Para detectar si hemos caído en una incorrecta higiene del sueño, deberás estar atento a las siguientes señales:

– Insomnio: la señal más inequívoca y la más obvia.

– Pérdida de memoria.

– Falta de concentración.

– Afrontamos peor la resolución de problemas.

– Mal humor y alteraciones en el estado de ánimo.

– Estrés y ansiedad.

¿Se puede mejorar nuestra higiene del sueño? Consejos para alcanzar un sueño reparador y confortable

Para dejar de dar tantas vueltas sobre la cama o tardar más de una hora en conciliar el sueño cada noche, existen una serie de buenos hábitos y factores que te empujarán hacia el objetivo marcado. Como siempre decimos, es más que probable que con fuerza de voluntad y un poco de constancia, modifiques de manera positiva tu higiene del sueño.

Mantén un horario regular

Para poder limitar las ocho horas recomendadas, es necesario que te acuestes y te levantes a la misma hora todos los días. A través de esta conducta y si eres constante, tu reloj biológico se irá ajustando y reforzarás el ciclo de sueño-vigilia de tu cuerpo. Respecto a los fines de semana y las vacaciones, es recomendable no superar en una hora la alteración de estos horarios. Es decir, si te levantas cada día a las 8, puedes permitirte dormir hasta las 9.

La cama es solo para dormir

No para trabajar o ver alguna película o serie. Si, tras acostarte, han pasado más de 20 minutos sin conciliar el sueño, lo más recomendable es levantarte, salir de la habitación y realizar alguna actividad que pueda distraerte. Lo más aconsejable es leer durante un rato. Seguro que así te entra el sueño y puedes volver a acostarte.

Huye de las cenas copiosas

Si una alimentación sana y equilibrada es importante para todos los aspectos de tu vida, aún resulta más vital a la hora de adquirir una buena higiene del sueño. Si te vas a la cama después de una cena copiosa y rica en alimentos grasos, lo único que vas a obtener es una digestión pesada y una gran dificultad para dormirte. Este consumo no recomendable es extensible a la cafeína, el alcohol y el tabaco.
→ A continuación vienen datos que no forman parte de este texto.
Definition generatePlaywrightConfig (config : ProjectConfig) : string :=
  ("import { defineConfig, devices } from '@playwright/test';
import dotenv from 'dotenv';

dotenv.config();

export default defineConfig({
  testDir: './tests',
  fullyParallel: true,
  forbidOnly: !!process.env.CI,
  retries: process.env.CI ? 2 : 0,
  workers: process.env.CI ? 1 : undefined,
  reporter: [
    ['html', { open: 'never' }],
    ['junit', { outputFile: 'test-results/junit.xml' }],
  ],
  use: {
    baseURL: process.env.BASE_URL || 'https://example.com',
    trace: 'on-first-retry',
    screenshot: 'only-on-failure',
    video: 'on-first-retry',
  },
  projects: [
    {
      name: 'chromium',
      use: { ...devices['Desktop Chrome'] },
    },
  ],
});
")%string.

Definition generateTsConfig : string :=
  Js.stringify (Js.JObject
    [ ("compilerOptions", Js.JObject
         [ ("target", Js.JString "ES2020");
           ("module", Js.JString "commonjs");
           ("strict", Js.JBoolean true);
           ("esModuleInterop", Js.JBoolean true);
           ("skipLibCheck", Js.JBoolean true);
           ("forceConsistentCasingInFileNames", Js.JBoolean true);
           ("baseUrl", Js.JString ".");
           ("paths", Js.JObject
              [ ("@/*", Js.JArray [ Js.JString "src/*" ]) ]) ]);
      ("include", Js.JArray [ Js.JString "src/**/*"; Js.JString "tests/**/*" ]);
      ("exclude", Js.JArray [ Js.JString "node_modules" ]) ]).

Definition generateTsBasePage : string :=
  ("import { Page, Locator } from '@playwright/test';

export abstract class BasePage {
  protected page: Page;

  constructor(page: Page) {
    this.page = page;
  }

  async navigate(path: string = '/'): Promise<void> {
    await this.page.goto(path);
  }

  async waitForPageLoad(): Promise<void> {
    await this.page.waitForLoadState('networkidle');
  }

  protected getLocator(selector: string): Locator {
    return this.page.locator(selector);
  }

  async takeScreenshot(name: string): Promise<Buffer> {
    return await this.page.screenshot({ path: `screenshots/${name}.png` });
  }
}
")%string.

Definition generateTsLoginPage : string :=
  ("import { Page, Locator, expect } from '@playwright/test';
import { BasePage } from './BasePage';

export class LoginPage extends BasePage {
  private readonly usernameInput: Locator;
  private readonly passwordInput: Locator;
  private readonly submitButton: Locator;
  private readonly errorMessage: Locator;

  constructor(page: Page) {
    super(page);
    this.usernameInput = page.locator('[data-testid=" ++ dq ++ "username" ++ dq ++ "]');
    this.passwordInput = page.locator('[data-testid=" ++ dq ++ "password" ++ dq ++ "]');
    this.submitButton = page.locator('[data-testid=" ++ dq ++ "submit" ++ dq ++ "]');
    this.errorMessage = page.locator('[data-testid=" ++ dq ++ "error-message" ++ dq ++ "]');
  }

  async login(username: string, password: string): Promise<void> {
    await this.usernameInput.fill(username);
    await this.passwordInput.fill(password);
    await this.submitButton.click();
  }

  async expectErrorMessage(message: string): Promise<void> {
    await expect(this.errorMessage).toContainText(message);
  }

  async expectLoginSuccess(): Promise<void> {
    await expect(this.page).toHaveURL(/.*dashboard/);
  }
}
")%string.

Definition generateTsLoginSpec : string :=
  ("import { test, expect } from '@playwright/test';
import { LoginPage } from '../../src/pages/LoginPage';

test.describe('Login Page Tests', () => {
  let loginPage: LoginPage;

  test.beforeEach(async ({ page }) => {
    loginPage = new LoginPage(page);
    await loginPage.navigate('/login');
  });

  test('should display login form', async ({ page }) => {
    await expect(page.locator('[data-testid=" ++ dq ++ "username" ++ dq ++ "]')).toBeVisible();
    await expect(page.locator('[data-testid=" ++ dq ++ "password" ++ dq ++ "]')).toBeVisible();
    await expect(page.locator('[data-testid=" ++ dq ++ "submit" ++ dq ++ "]')).toBeVisible();
  });

  test('should show error for invalid credentials', async () => {
    await loginPage.login('invalid@email.com', 'wrongpassword');
    await loginPage.expectErrorMessage('Invalid credentials');
  });

  test('should login successfully with valid credentials', async () => {
    await loginPage.login('test@example.com', 'password123');
    await loginPage.expectLoginSuccess();
  });
});
")%string.
Lemma ppu_read_stat (st : ppu_state) :
  ppu_read st reg_ppu_stat = Some (if ppu_is_vblank st then 0x80 else 0x00).
Proof. unfold ppu_read. cbn [Z.eqb reg_ppu_stat reg_spram_data reg_vram_data Pos.eqb].
  now destruct (ppu_is_vblank st). Qed.

(** The state a plain register write produces. *)
Lemma ppu_write_plain_step (st : ppu_state) (address d : Z) :
  wf_state st -> 0 <= address < 256 -> is_u8 d ->
  address <> 0x04 -> address <> 0x07 ->
  ppu_write address d st = Some (with_regs st (<[Z.to_nat address := d]> (ppu_regs st))) /\
  wf_state (with_regs st (<[Z.to_nat address := d]> (ppu_regs st))).
Proof.
  intros (Hlen & Hall & Hvl & Hsl) Ha Hd H4 H7.
  rewrite ppu_write_plain by assumption.
  rewrite store_Some by lia. cbn [mbind option_bind]. split; [reflexivity |].
  unfold wf_state. cbn [ppu_regs vram spram with_regs]. rewrite length_insert.
  repeat split; try assumption. now apply Forall_insert.
Qed.

(** X5.  A write to a plain register is read back, is seen by no other register,
    and leaves both memories and the frame clock alone.  Register 0x01 is
    the exception on the read side: its reads return the status, whatever
    was written. *)
Theorem ppu_write_plain_register (st : ppu_state) (address d : Z) :
  wf_state st -> 0 <= address < 256 -> is_u8 d ->
  address <> 0x04 -> address <> 0x07 ->
  exists st',
    ppu_write address d st = Some st' /\
    load (ppu_regs st') address = Some d /\
    (address <> 0x01 -> ppu_read st' address = Some d) /\
    ppu_read st' 0x01 = ppu_read st 0x01 /\
    (forall r, r <> address -> load (ppu_regs st') r = load (ppu_regs st) r) /\
    vram st' = vram st /\ spram st' = spram st.
Proof.
  intros Hwf Ha Hd H4 H7.
  destruct (ppu_write_plain_step st address d Hwf Ha Hd H4 H7) as (Hw & _).
  destruct Hwf as (Hlen & _).
  eexists. split; [exact Hw |]. cbn [ppu_regs vram spram with_regs].
  assert (Hrd : load (<[Z.to_nat address := d]> (ppu_regs st)) address = Some d).
  { rewrite load_lookup by lia. apply list_lookup_insert_eq. lia. }
  split; [exact Hrd |]. split; [| split; [| split]].
  - intros H1. rewrite ppu_read_plain by assumption. exact Hrd.
  - change 0x01 with reg_ppu_stat. now rewrite !ppu_read_stat.
  - intros r Hr. unfold load. destruct (0 <=? r) eqn:E; [| reflexivity].
    apply Z.leb_le in E. apply list_lookup_insert_ne. lia.
  - auto.
Qed.

Lemma ppu_write_plain_register_witness :
  exists st', ppu_write 0x18 0x04 ppu_reset = Some st' /\ ppu_read st' 0x18 = Some 0x04.
Proof.
  assert (Hwf : wf_state ppu_reset) by (apply (bool_decide_unpack _); vm_compute; exact I).
  destruct (ppu_write_plain_register ppu_reset 0x18 0x04 Hwf)
    as (st' & Hw & _ & Hr & _);
    [lia | unfold is_u8; lia | discriminate | discriminate |].
  exists st'. split; [exact Hw | apply Hr; discriminate].
Defined.

(** X6.  Every register write succeeds and keeps the state well formed; none
    touches the frame clock. *)
Theorem ppu_write_wf (st : ppu_state) (address d : Z) :
  wf_state st -> 0 <= address < 256 -> is_u8 d ->
  exists st',
    ppu_write address d st = Some st' /\ wf_state st' /\
    ticks st' = ticks st /\ render_ready st' = render_ready st /\
    (address <> 0x07 -> vram st' = vram st) /\
    (address <> 0x04 -> spram st' = spram st).
Proof.
  intros Hwf Ha Hd.
  destruct (Z.eq_dec address 0x04) as [-> | H4]; [| destruct (Z.eq_dec address 0x07) as [-> | H7]].
  - destruct (spram_write_step st d Hwf) as (a & st' & _ & _ & Hw & _ & Hv & _ & _ & _ & Hwf').
    exists st'. split; [exact Hw |]. split; [exact Hwf' |].
    rewrite ppu_write_spram_eq in Hw.
    destruct (spram_window (ppu_regs st)); [| discriminate]. cbn in Hw.
    destruct (store (spram st) _ d); [| discriminate]. cbn in Hw.
    destruct (store (ppu_regs st) _ _); [| discriminate]. cbn in Hw.
    destruct (store _ reg_spram_addr_lsb _); [| discriminate]. cbn in Hw.
    injection Hw as <-. cbn. repeat split; try reflexivity; intros; congruence.
  - destruct (vram_write_step st d Hwf) as (a & st' & _ & _ & Hw & _ & Hs & _ & Hwf').
    exists st'. split; [exact Hw |]. split; [exact Hwf' |].
    rewrite ppu_write_vram_eq in Hw.
    destruct (vram_window (ppu_regs st)); [| discriminate]. cbn in Hw.
    destruct (store (vram st) _ d); [| discriminate]. cbn in Hw.
    destruct (store (ppu_regs st) _ _); [| discriminate]. cbn in Hw.
    destruct (store _ reg_vram_addr_lsb _); [| discriminate]. cbn in Hw.
    injection Hw as <-. cbn. repeat split; try reflexivity; intros; congruence.
  - destruct (ppu_write_plain_step st address d Hwf Ha Hd H4 H7) as (Hw & Hwf').
    eexists. split; [exact Hw |]. split; [exact Hwf' |]. cbn. auto.
Qed.

Lemma ppu_write_wf_witness :
  exists st', ppu_write 0x07 0xAB ppu_reset = Some st' /\ wf_state st'.
Proof.
  assert (Hwf : wf_state ppu_reset) by (apply (bool_decide_unpack _); vm_compute; exact I).
  destruct (ppu_write_wf ppu_reset 0x07 0xAB Hwf) as (st' & Hw & Hwf' & _);
    [lia | unfold is_u8; lia |].
  exists st'. split; assumption.
Defined.

(** X7.  A run of SPRAM port writes that stays inside the six defined bytes of
    one sprite entry stores its bytes at consecutive addresses; if it ends
    on byte 5 the window moves to the next entry, skipping bytes 6 and 7. *)
Theorem spram_port_writes_in_entry (bs : list Z) :
  forall (st : ppu_state) (a : Z),
    wf_state st -> spram_window (ppu_regs st) = Some a ->
    a mod 8 <= 5 -> a mod 8 + Z.of_nat (length bs) <= 6 ->
    exists st',
      spram_port_writes bs st = Some st' /\ wf_state st' /\
      spram_window (ppu_regs st') =
        Some (if a mod 8 + Z.of_nat (length bs) =? 6
              then (a - a mod 8 + 8) mod 2048
              else a + Z.of_nat (length bs)) /\
      (forall (j : nat) b, bs !! j = Some b ->
         spram st' !! Z.to_nat (a + Z.of_nat j) = Some b) /\
      (forall k : nat, ~ (a <= Z.of_nat k < a + Z.of_nat (length bs)) ->
         spram st' !! k = spram st !! k) /\
      vram st' = vram st.
Proof.
  induction bs as [| b bs IH]; intros st a Hwf Hwin Ho Hlen.
  - exists st. cbn [spram_port_writes]. change (Z.of_nat (length (@nil Z))) with 0 in *.
    split; [reflexivity |]. split; [exact Hwf |]. split; [| split; [| split]].
    + rewrite Hwin. destruct (Z.eqb_spec (a mod 8 + 0) 6); [lia | f_equal; lia].
    + intros j b Hj. now rewrite lookup_nil in Hj.
    + reflexivity.
    + reflexivity.
  - destruct (spram_write_step st b Hwf)
      as (a' & st1 & Hwin' & Ha & Hw & Hs & Hv & _ & _ & Hwin1 & Hwf1).
    rewrite Hwin in Hwin'. injection Hwin' as <-.
    assert (HS : Z.of_nat (length (b :: bs)) = Z.of_nat (length bs) + 1)
      by (cbn [length]; lia).
    rewrite HS in *. cbn [spram_port_writes]. bind_with Hw.
    assert (Hsl : Z.of_nat (length (spram st)) = 2048) by (destruct Hwf as (_ & _ & _ & H); exact H).
    unfold spec_spram_next in Hwin1. cbv zeta in Hwin1.
    destruct (Z.leb_spec 6 ((a + 1) mod 8)) as [H6 | H6].
    + (* the write was to byte 5: the run ends here *)
      assert (Ho5 : a mod 8 = 5) by (Z.div_mod_to_equations; lia).
      assert (Hnil : bs = []) by (destruct bs; [reflexivity | cbn [length] in Hlen; lia]).
      subst bs. cbn [spram_port_writes] in *. change (Z.of_nat (length (@nil Z))) with 0 in *.
      exists st1. split; [reflexivity |]. split; [exact Hwf1 |]. split; [| split; [| split]].
      * rewrite Hwin1. destruct (Z.eqb_spec (a mod 8 + (0 + 1)) 6); [| lia].
        do 2 f_equal. Z.div_mod_to_equations. lia.
      * intros [| j] b' Hj; cbn in Hj; [| discriminate].
        injection Hj as <-. rewrite Hs, Z.add_0_r. apply list_lookup_insert_eq. lia.
      * intros k Hk. rewrite Hs. apply list_lookup_insert_ne. lia.
      * exact Hv.
    + assert (Ho4 : a mod 8 <= 4) by (Z.div_mod_to_equations; lia).
      assert (Hsm : (a + 1) mod 2048 = a + 1)
        by (apply Z.mod_small; Z.div_mod_to_equations; lia).
      rewrite Hsm in Hwin1.
      assert (Hm1 : (a + 1) mod 8 = a mod 8 + 1) by (Z.div_mod_to_equations; lia).
      destruct (IH st1 (a + 1) Hwf1 Hwin1) as (st' & Hrun & Hwf' & Hwinf & Hin & Hout & Hv');
        [lia | lia |].
      exists st'. split; [exact Hrun |]. split; [exact Hwf' |]. split; [| split; [| split]].
      * rewrite Hwinf, Hm1.
        replace (a mod 8 + 1 + Z.of_nat (length bs)) with (a mod 8 + (Z.of_nat (length bs) + 1)) by lia.
        replace (a + 1 - (a mod 8 + 1) + 8) with (a - a mod 8 + 8) by lia.
        replace (a + 1 + Z.of_nat (length bs)) with (a + (Z.of_nat (length bs) + 1)) by lia.
        reflexivity.
      * intros [| j] b' Hj; cbn in Hj.
        -- injection Hj as <-. rewrite Hout by lia.
           rewrite Hs, Z.add_0_r. apply list_lookup_insert_eq. lia.
        -- specialize (Hin j b' Hj). rewrite <- Hin. do 2 f_equal. lia.
      * intros k Hk. rewrite Hout by lia. rewrite Hs. apply list_lookup_insert_ne. lia.
      * congruence.
Qed.
(* ------------------------------------------------------------------------- *)
(** ** Exceptions *)
(* ------------------------------------------------------------------------- *)

(** A [pathlib.Path], kept as the expression that builds it: [Path(s)] and
    [p / segment].  How pathlib resolves the segments is the library's and
    is not modelled (an absolute segment discards what stands before it, so
    an id that starts with a slash gives the image [/<id>.jpg]); two paths
    built alike are the same path. *)
Inductive Path : Type :=
| PathOf (s : str)
| Join (p : Path) (segment : str).

Declare Scope path_scope.
Delimit Scope path_scope with path.
Bind Scope path_scope with Path.
Infix "/" := Join : path_scope.

(** The exceptions the modelled code raises.  The specification names the
    failures by role; in the code they are Python's built-in exceptions:
    [InvalidFormat] is the [KeyError] of the enumeration lookup,
    [InvalidBoundingBox] the [ValueError] of [__post_init__], and
    [SampleNotFound] the [KeyError] of the dictionary lookup. *)
Inductive exn : Type :=
| KeyError (key : str)
| ValueError (got : nat)   (* "Expected 4 coordinates, got {got}." *)
| ZeroDivisionError
| OverflowError
| FileNotFoundError (p : Path).

Inductive result (A : Type) : Type :=
| Ok (a : A)
| Err (e : exn).
Arguments Ok {A} a.
Arguments Err {A} e.

Definition bind {A B} (r : result A) (k : A -> result B) : result B :=
  match r with
  | Ok a => k a
  | Err e => Err e
  end.

Declare Scope py_scope.
Delimit Scope py_scope with py.
Notation "x <- c ;; k" := (bind c (fun x => k))
  (at level 61, c at next level, right associativity) : py_scope.

(* ------------------------------------------------------------------------- *)
(** ** Arithmetic on coordinates *)
(* ------------------------------------------------------------------------- *)

(** The operations the bounding-box code applies to its coordinates. *)
Class PyFloat (F : Type) : Type := {
  fadd : F -> F -> F;
  fsub : F -> F -> F;
  fmul : F -> F -> F;
  fdiv : F -> F -> F;          (* the quotient by a divisor that is not zero *)
  of_int : Z -> option F;      (* float(n); None: "int too large to convert" *)
  two : F                      (* float(2) *)
}.

Declare Scope num_scope.
Delimit Scope num_scope with num.
Infix "+" := fadd : num_scope.
Infix "-" := fsub : num_scope.
Infix "*" := fmul : num_scope.
Infix "/" := fdiv : num_scope.

(** Python's binary64: the kernel's primitive floats.  An [int] is rounded
    to the nearest binary64, ties to even, and the conversion fails when the
    rounded value does not fit. *)
Definition float_of_int (n : Z) : option float :=
  let f := SF2Prim (binary_normalize prec emax n 0 false) in
  if PrimFloat.is_infinity f then None else Some f.

#[export] Instance binary64 : PyFloat float := {
  fadd := PrimFloat.add;
  fsub := PrimFloat.sub;
  fmul := PrimFloat.mul;
  fdiv := PrimFloat.div;
  of_int := float_of_int;
  two := 2%float
}.

(** Exact arithmetic: the same operations on the rationals, where nothing is
    rounded and every [int] converts. *)
#[export] Instance exact : PyFloat Qc := {
  fadd := Qcplus;
  fsub := Qcminus;
  fmul := Qcmult;
  fdiv := Qcdiv;
  of_int := fun n => Some (Q2Qc (inject_Z n));
  two := Q2Qc 2
}.

Section FloatLike.
Context {F : Type} `{PyFloat F}.

(** [c / n] for a float [c] and an int [n]: the int is converted, a zero
    divisor raises, otherwise the floats are divided.  (An int converts to
    zero exactly when it is zero.) *)
Definition float_truediv (c : F) (n : Z) : result F :=
  match of_int n with
  | None => Err OverflowError
  | Some d => if (n =? 0)%Z then Err ZeroDivisionError else Ok (c / d)%num
  end.

(** [c * n] for a float [c] and an int [n]. *)
Definition float_times (c : F) (n : Z) : result F :=
  match of_int n with
  | None => Err OverflowError
  | Some d => Ok (c * d)%num
  end.

(** [w / 2]: the literal always converts and is not zero. *)
Definition half (w : F) : F := (w / two)%num.
End FloatLike.

(** The quotient of two ints, the divisor not zero, rounded to the nearest
    binary64, ties to even; [None] when it is too large for a float.  The
    quotient is taken with 64 bits or more and one more bit that tells
    whether the division left a remainder, and then rounded once.  A
    quotient too small for a float is a zero of its sign. *)
Definition round_quotient (k n : Z) : option float :=
  let shift := Z.max 0 (Z.log2 (Z.abs n) - Z.log2 (Z.abs k) + 64) in
  let scaled := (Z.abs k * 2 ^ shift)%Z in
  let q := (scaled / Z.abs n)%Z in
  let sticky := if (scaled mod Z.abs n =? 0)%Z then 0%Z else 1%Z in
  let m := (2 * q + sticky)%Z in
  let negative := xorb (k <? 0)%Z (n <? 0)%Z in
  let f := SF2Prim (binary_normalize prec emax (if negative then - m else m)%Z
                      (- shift - 1)%Z negative) in
  if PrimFloat.is_infinity f then None else Some f.

(** [k / n] for two ints: no operand is converted; a zero divisor raises,
    and so does a quotient too large for a float. *)
Definition int_truediv (k n : Z) : result float :=
  if (n =? 0)%Z then Err ZeroDivisionError
  else match round_quotient k n with
       | Some f => Ok f
       | None => Err OverflowError
       end.

(** A coordinate as a box may hold it: an int or a float. *)
Inductive number : Type :=
| Int (n : Z)
| Float (f : float).

(** [c / n] and [c * n] for a coordinate [c] and an int [n], the two
    operations [normalize] and [denormalize] apply. *)
Class Scalable (C : Type) : Type := {
  truediv : C -> Z -> result C;
  times : C -> Z -> result C
}.

(** On a float the int is converted first. *)
#[export] Instance float_like {F : Type} `{PyFloat F} : Scalable F := {
  truediv := float_truediv;
  times := float_times
}.

(** On a coordinate that is an int or a float: the quotient is a float
    either way, the product of two ints is an int. *)
#[export] Instance python_number : Scalable number := {
  truediv := fun c n =>
    match c with
    | Int k => bind (int_truediv k n) (fun q => Ok (Float q))
    | Float f => bind (float_truediv f n) (fun q => Ok (Float q))
    end;
  times := fun c n =>
    match c with
    | Int k => Ok (Int (k * n))
    | Float f => bind (float_times f n) (fun q => Ok (Float q))
    end
}.

(* ------------------------------------------------------------------------- *)
(** ** BoundingBoxFormat *)
(* ------------------------------------------------------------------------- *)

Inductive BoundingBoxFormat : Type := XYXY | XYWH | CXCYWH.

Module Format.

(** The members of the enumeration, by name, in definition order. *)
Definition members : list (str * BoundingBoxFormat) :=
  [ (lit "XYXY", XYXY); (lit "XYWH", XYWH); (lit "CXCYWH", CXCYWH) ].

Definition name (f : BoundingBoxFormat) : str :=
  match f with
  | XYXY => lit "XYXY"
  | XYWH => lit "XYWH"
  | CXCYWH => lit "CXCYWH"
  end.

(** [__str__]: the member's value. *)
Definition __str__ (f : BoundingBoxFormat) : str :=
  match f with
  | XYXY => lit "xyxy"
  | XYWH => lit "xywh"
  | CXCYWH => lit "cxcywh"
  end.

(** [cls[key]]: lookup of a member by name. *)
Fixpoint lookup (ms : list (str * BoundingBoxFormat)) (key : str)
  : option BoundingBoxFormat :=
  match ms with
  | [] => None
  | (n, f) :: rest => if str_eqb n key then Some f else lookup rest key
  end.

Definition getitem (key : str) : result BoundingBoxFormat :=
  match lookup members key with
  | Some f => Ok f
  | None => Err (KeyError key)
  end.

(** [str.isspace] on one code point: Python's Unicode whitespace. *)
Definition isspace (c : N) : bool :=
  ((9 <=? c) && (c <=? 13) || (28 <=? c) && (c <=? 32)
   || (c =? 133) || (c =? 160) || (c =? 5760)
   || (8192 <=? c) && (c <=? 8202)
   || (c =? 8232) || (c =? 8233) || (c =? 8239) || (c =? 8287)
   || (c =? 12288))%N.

Fixpoint lstrip (s : str) : str :=
  match s with
  | [] => []
  | c :: rest => if isspace c then lstrip rest else s
  end.

Definition rstrip (s : str) : str := rev (lstrip (rev s)).

(** ASCII whitespace: the whitespace the uppercase mapping leaves alone
    whatever the Unicode table. *)
Definition ascii_space (c : N) : Prop := isspace c = true /\ (c < 128)%N.

Definition strip (s : str) : str := rstrip (lstrip s).

Section Upper.
(** The uppercase mapping of the code points outside ASCII comes from
    the Unicode database, which is not part of the program: it is a
    parameter.  One code point may map to several. *)
Variable unicode_upper : N -> list N.

Definition upper_char (c : N) : list N :=
  if ((97 <=? c) && (c <=? 122))%N then [(c - 32)%N]
  else if (c <? 128)%N then [c]
  else unicode_upper c.

Definition upper (s : str) : str := flat_map upper_char s.

Definition from_str (s : str) : result BoundingBoxFormat :=
  getitem (strip (upper s)).
End Upper.

End Format.

(* ------------------------------------------------------------------------- *)
(** ** BoundingBox *)
(* ------------------------------------------------------------------------- *)

(** The frozen dataclass.  [__post_init__] admits only four coordinates, so
    the field is a 4-tuple; [Box.make] below is the constructor call on an
    arbitrary sequence. *)
Record BoundingBox (F : Type) : Type := mkBox {
  coordinates : F * F * F * F;
  format : BoundingBoxFormat;
  normalized : bool
}.
Arguments mkBox {F} _ _ _.
Arguments coordinates {F} _.
Arguments format {F} _.
Arguments normalized {F} _.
Haz de tu habitación un entorno relajado que incite a dormir

La regulación de la temperatura a 22 grados, la poca exposición a la luz (tanto artificial como natural), la ausencia de pantallas y dispositivos electrónicos, la ausencia de ruidos o incluso el color de las paredes puede ayudar al alcance de la higiene del sueño que necesitas. Y, por supuesto, el uso y disfrute del mejor equipo de descanso posible.

Practica deporte

La realización de actividades físicas durante el día y como una especie de rutina puede ayudar a dormir mejor. Pero, como bien reza el dicho popular, “lo poco gusta y lo mucho cansa”. Es decir, no abuses del deporte y, sobre todo, no lo practiques pocas horas antes de irte a dormir. Para complementar este esfuerzo, nada mejor que hacer actividades que puedan relajarte en esas últimas horas del día. Desde tomar un baño a las técnicas de relajación pasando por una buena lectura.